Practice what I call "story divination." When you're really stuck, you may be caught in a loop inside your own head where you can only consider the ideas you already have, but those ideas aren't working for you. Introduce an element of randomness that you didn't choose to force yourself to break out of that loop. You can set iTunes on shuffle or listen to a radio station and try to apply each song that comes up to your story or characters -- could it describe something that might happen in a relationship (romantic or otherwise) that affects the plot? I find this works really well with songs from musicals, since they often have plot and story implications. Go to the library, randomly take a non-fiction book off the shelf (this tends to work best in biography or history), read it and try to make it apply to your story -- is there an event that could make your plot work? Open a book of poetry at random and try to make the poem you find fit into your story. I know of writers who use Tarot cards, since each card has a lot of story material. Try to apply the card you draw to your story. You can do this with other kinds of gaming cards that contain actions, characters, or events, or you can make creativity cards by cutting out pictures from magazines, putting them on index cards, and then drawing one and trying to find ways to fit it into your story. You may need to do this multiple times because not everything is going to fit, but the idea is to make yourself think in different ways about your story and characters. The idea you end up using may have nothing to do with any of these exercises, but you may not have thought about it if you hadn't forced yourself to get out of that mental loop you were stuck in.

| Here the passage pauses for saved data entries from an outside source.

(* ===== verification/RedbDb.v ===== *)
(** The embedded state database: [RedbStateDB] of [src/block-producer/src/db/redb_db.rs].

    Of redb the code uses five tables and its transactions: a write transaction takes effect
    as a whole or not at all. Which transactions fail is a list of the state, one flag for
    each transaction to come, so that every pattern of failures is a run of the model.
    Accounts are stored in their bincode encoding.

    The database refines a transactional store ([spec]): a transaction works on a copy of
    the committed view, [commit] installs the copy, [rollback] and a failed commit drop it. *)

From S2P Require Import Prelude Metadata StateDb.

#[local] Open Scope Z_scope.

(** * The database *)

Record Tables := MkTables {
  accounts_table : gmap Address Bytes;
  storage_table : gmap (Address * U256) U256;
  code_table : gmap B256 Bytes;
  blocks_table : gmap Z Bytes;
  block_hashes_table : gmap Z B256;
}.
Definition empty_tables : Tables := MkTables ∅ ∅ ∅ ∅ ∅.

Definition put_account (a : Address) (data : Bytes) (t : Tables) : Tables :=
  MkTables (<[a := data]> (accounts_table t)) (storage_table t) (code_table t) (blocks_table t) (block_hashes_table t).
Definition remove_account (a : Address) (t : Tables) : Tables :=
  MkTables (delete a (accounts_table t)) (storage_table t) (code_table t) (blocks_table t) (block_hashes_table t).
Definition put_storage (a : Address) (k v : U256) (t : Tables) : Tables :=
  MkTables (accounts_table t) (<[(a, k) := v]> (storage_table t)) (code_table t) (blocks_table t) (block_hashes_table t).
Definition put_code (h : B256) (c : Bytes) (t : Tables) : Tables :=
  MkTables (accounts_table t) (storage_table t) (<[h := c]> (code_table t)) (blocks_table t) (block_hashes_table t).
Definition put_block (n : Z) (data : Bytes) (t : Tables) : Tables :=
  MkTables (accounts_table t) (storage_table t) (code_table t) (<[n := data]> (blocks_table t)) (block_hashes_table t).
Definition put_block_hash (n : Z) (h : B256) (t : Tables) : Tables :=
  MkTables (accounts_table t) (storage_table t) (code_table t) (blocks_table t) (<[n := h]> (block_hashes_table t)).

Record RedbStateDB := MkRedb {
  tables : Tables;
  redb_faults : list bool;
  tx_buffer : option TransactionBuffer;
  changed_accounts : list Address;
}.

Definition set_buffer (b : option TransactionBuffer) (d : RedbStateDB) : RedbStateDB :=
  MkRedb (tables d) (redb_faults d) b (changed_accounts d).
Definition set_changed (l : list Address) (d : RedbStateDB) : RedbStateDB :=
  MkRedb (tables d) (redb_faults d) (tx_buffer d) l.

(** One redb transaction, from [begin_write] to [commit]. *)
Definition write_txn (f : Tables → Tables) : X RedbStateDB DbError unit := λ d,
  match redb_faults d with
  | true :: rest => (Bad DbOther, MkRedb (tables d) rest (tx_buffer d) (changed_accounts d))
  | false :: rest => (Good tt, MkRedb (f (tables d)) rest (tx_buffer d) (changed_accounts d))
  | [] => (Good tt, MkRedb (f (tables d)) [] (tx_buffer d) (changed_accounts d))
  end.

(** [begin_read], [open_table] and what is read from it. *)
Definition read_txn {A} (f : Tables → A) : X RedbStateDB DbError A := λ d,
  match redb_faults d with
  | true :: rest => (Bad DbOther, MkRedb (tables d) rest (tx_buffer d) (changed_accounts d))
  | false :: rest => (Good (f (tables d)), MkRedb (tables d) rest (tx_buffer d) (changed_accounts d))
  | [] => (Good (f (tables d)), d)
  end.

Section redb.
Context `{Bincode Account}.

Definition decode_account (data : Bytes) : X RedbStateDB DbError (option Account) :=
  match deserialize data with
  | Some account => good (Some account)
  | None => bad DbSerialization
  end.

(** * Opening *)

(** [initialize_builtin_accounts]: one write transaction that adds the wallets that have no
    account yet. *)
Definition builtin_account (w : BuiltInWallet) : Account := MkAccount 0 (initial_balance_wei w) 0 EMPTY_CODE_HASH.

Definition init_wallet (t : Tables) (w : BuiltInWallet) : Tables :=
  match accounts_table t !! wallet_address w with
  | Some _ => t
  | None => put_account (wallet_address w) (serialize (builtin_account w)) t
  end.

Definition initialize_builtin_accounts : X RedbStateDB DbError unit :=
  write_txn (λ t, foldl init_wallet t get_builtin_wallets).

(** [open_internal]: the transaction that creates the tables, then the wallets. [disk] is what
    the file holds. *)
Definition open_internal (readonly : bool) (disk : Tables) (faults : list bool) : result DbError unit * RedbStateDB :=
  (if readonly then good tt
   else write_txn (λ t, t) ?; initialize_builtin_accounts)
  (MkRedb disk faults None []).
Definition RedbStateDB_new : Tables → list bool → result DbError unit * RedbStateDB := open_internal false.
Definition open_readonly : Tables → list bool → result DbError unit * RedbStateDB := open_internal true.

(** * Blocks *)

Section blocks.
Context {Block : Type} `{Bincode Block} (block_number : Block → Z).

Definition save_block (block : Block) : X RedbStateDB DbError unit :=
  write_txn (put_block (block_number block) (serialize block)).

Definition get_block (n : Z) : X RedbStateDB DbError (option Block) :=
  let? value := read_txn (λ t, blocks_table t !! n) in
  match value with
  | Some data => match deserialize data with Some b => good (Some b) | None => bad DbSerialization end
  | None => good None
  end.
End blocks.

(** * The trait's operations *)

Definition track_changed_account (a : Address) : X RedbStateDB DbError unit :=
  update (λ d, set_changed (track a (changed_accounts d)) d).

(** [if let Some(ref mut buffer) = *self.tx_buffer.write()]: the buffer, or redb at once. *)
Definition write_through (f : TransactionBuffer → TransactionBuffer) (g : Tables → Tables) : X RedbStateDB DbError unit :=
  let? d := state in
  match tx_buffer d with
  | Some b => update (set_buffer (Some (f b)))
  | None => write_txn g
  end.

Definition redb_get_account (a : Address) : X RedbStateDB DbError (option Account) :=
  let? d := state in
  let from_redb :=
    let? value := read_txn (λ t, accounts_table t !! a) in
    match value with
    | Some data => decode_account data
    | None => good None
    end in
  match tx_buffer d with
  | Some b =>
      match buf_accounts b !! a with
      | Some acc => good (Some acc)
      | None => if decide (a ∈ deleted_accounts b) then good None else from_redb
      end
  | None => from_redb
  end.

Definition redb_set_account (a : Address) (acc : Account) : X RedbStateDB DbError unit :=
  track_changed_account a ?;
  write_through (buf_set_account a acc) (put_account a (serialize acc)).

Definition redb_delete_account (a : Address) : X RedbStateDB DbError unit :=
  track_changed_account a ?;
  write_through (buf_delete_account a) (remove_account a).

Definition redb_get_storage (a : Address) (k : U256) : X RedbStateDB DbError U256 :=
  let? d := state in
  match (b ← tx_buffer d; buf_storage b !! (a, k)) with
  | Some v => good v
  | None => read_txn (λ t, default 0 (storage_table t !! (a, k)))
  end.

Definition redb_set_storage (a : Address) (k v : U256) : X RedbStateDB DbError unit :=
  track_changed_account a ?;
  write_through (buf_set_storage a k v) (put_storage a k v).

(** Only the committed slots are seen. *)
Definition redb_get_all_storage (a : Address) : X RedbStateDB DbError (list StorageSlot) :=
  read_txn (λ t, slots_of a (storage_table t)).

(** No look at the buffer. *)
Definition redb_get_code (h : B256) : X RedbStateDB DbError (option Bytes) :=
  read_txn (λ t, code_table t !! h).

Definition redb_set_code (h : B256) (c : Bytes) : X RedbStateDB DbError unit :=
  write_through (buf_set_code h c) (put_code h c).

Definition redb_get_block_hash (n : Z) : X RedbStateDB DbError (option B256) :=
  let? d := state in
  match (b ← tx_buffer d; buf_block_hashes b !! n) with
  | Some h => good (Some h)
  | None => read_txn (λ t, block_hashes_table t !! n)
  end.

Definition redb_set_block_hash (n : Z) (h : B256) : X RedbStateDB DbError unit :=
  write_through (buf_set_block_hash n h) (put_block_hash n h).

Definition redb_begin_transaction : X RedbStateDB DbError unit :=
  let? d := state in
  match tx_buffer d with
  | Some _ => bad (DbTransaction "Transaction already started")
  | None => update (λ d, set_changed [] (set_buffer (Some new_buffer) d))
  end.

(** The five loops of [commit_transaction] over the buffer. *)
Definition commit_accounts (m : gmap Address Account) (t : Tables) : Tables :=
  map_fold (λ a acc, put_account a (serialize acc)) t m.
Definition commit_deleted (l : list Address) (t : Tables) : Tables := foldl (λ t a, remove_account a t) t l.
Definition commit_storage (m : gmap (Address * U256) U256) (t : Tables) : Tables :=
  map_fold (λ '(a, k) v, put_storage a k v) t m.
Definition commit_codes (m : gmap B256 Bytes) (t : Tables) : Tables := map_fold put_code t m.
Definition commit_block_hashes (m : gmap Z B256) (t : Tables) : Tables := map_fold put_block_hash t m.

Definition commit_buffer (b : TransactionBuffer) (t : Tables) : Tables :=
  commit_block_hashes (buf_block_hashes b)
    (commit_codes (buf_codes b)
      (commit_storage (buf_storage b)
        (commit_deleted (deleted_accounts b)
          (commit_accounts (buf_accounts b) t)))).

(** The buffer is taken before redb is asked. *)
Definition redb_commit_transaction : X RedbStateDB DbError unit :=
  let? d := state in
  match tx_buffer d with
  | None => bad (DbTransaction "No active transaction")
  | Some b => update (set_buffer None) ?; write_txn (commit_buffer b)
  end.

Definition redb_rollback_transaction : X RedbStateDB DbError unit :=
  update (λ d, set_changed [] (set_buffer None d)).

Definition redb_get_changed_accounts : X RedbStateDB DbError (list Address) :=
  let? d := state in good (changed_accounts d).

#[global] Instance redb_state_database : StateDatabase RedbStateDB := {
  get_account := redb_get_account;
  set_account := redb_set_account;
  delete_account := redb_delete_account;
  get_storage := redb_get_storage;
  set_storage := redb_set_storage;
  get_all_storage := redb_get_all_storage;
  get_code := redb_get_code;
  set_code := redb_set_code;
  get_block_hash := redb_get_block_hash;
  set_block_hash := redb_set_block_hash;
  begin_transaction := redb_begin_transaction;
  commit_transaction := redb_commit_transaction;
  rollback_transaction := redb_rollback_transaction;
  get_changed_accounts := redb_get_changed_accounts;
}.
End redb.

Look for inspiration. Find movies, books, TV shows, plays, or music that remind you of some aspect of your story. It may be a setting, a mood, a character, an actor who is your mental casting for your character, or a style of story/genre. Give yourself time to immerse yourself in these inspiring things. DO NOT COPY ANY OF THESE THINGS. Definitely don't take any wording because that can get you into trouble, but don't take scenes or events, not even if you're changing the names. Instead, think about what it is in these things that you like and analyze how it's done. Is there a feeling these things give you? How can you give that feeling through your current work? Is there a way a plot twist comes about that gives you any ideas? Is there something in these works that you wish had gone differently? I get a lot of ideas from "fixing" things from other works -- a conflict was resolved in a way I found dissatisfying, and if I have a similar conflict in my story, I can resolve it in a different way.
I've even found that it may help to mentally play out possibilities for my story using other characters. That way it feels less like I'm trying to bust through a writer's block and figure out things for my characters and feels more like mental fan fiction, which is fun. If I get a scenario I really like, I can transition it to my world and my characters, and then I can write it. It's a good mind game for when you're so blocked that thinking about your own characters is stressful.
When getting started again after a block, it may help to change something about the way you write. If you type, try writing longhand. Use a different font. Move to a different location. Write at a different time of day. That can help you move past the frustration you may have come to associate with writing.
Next (unless I come up with more on this topic), I think I'll talk about dealing with distractions.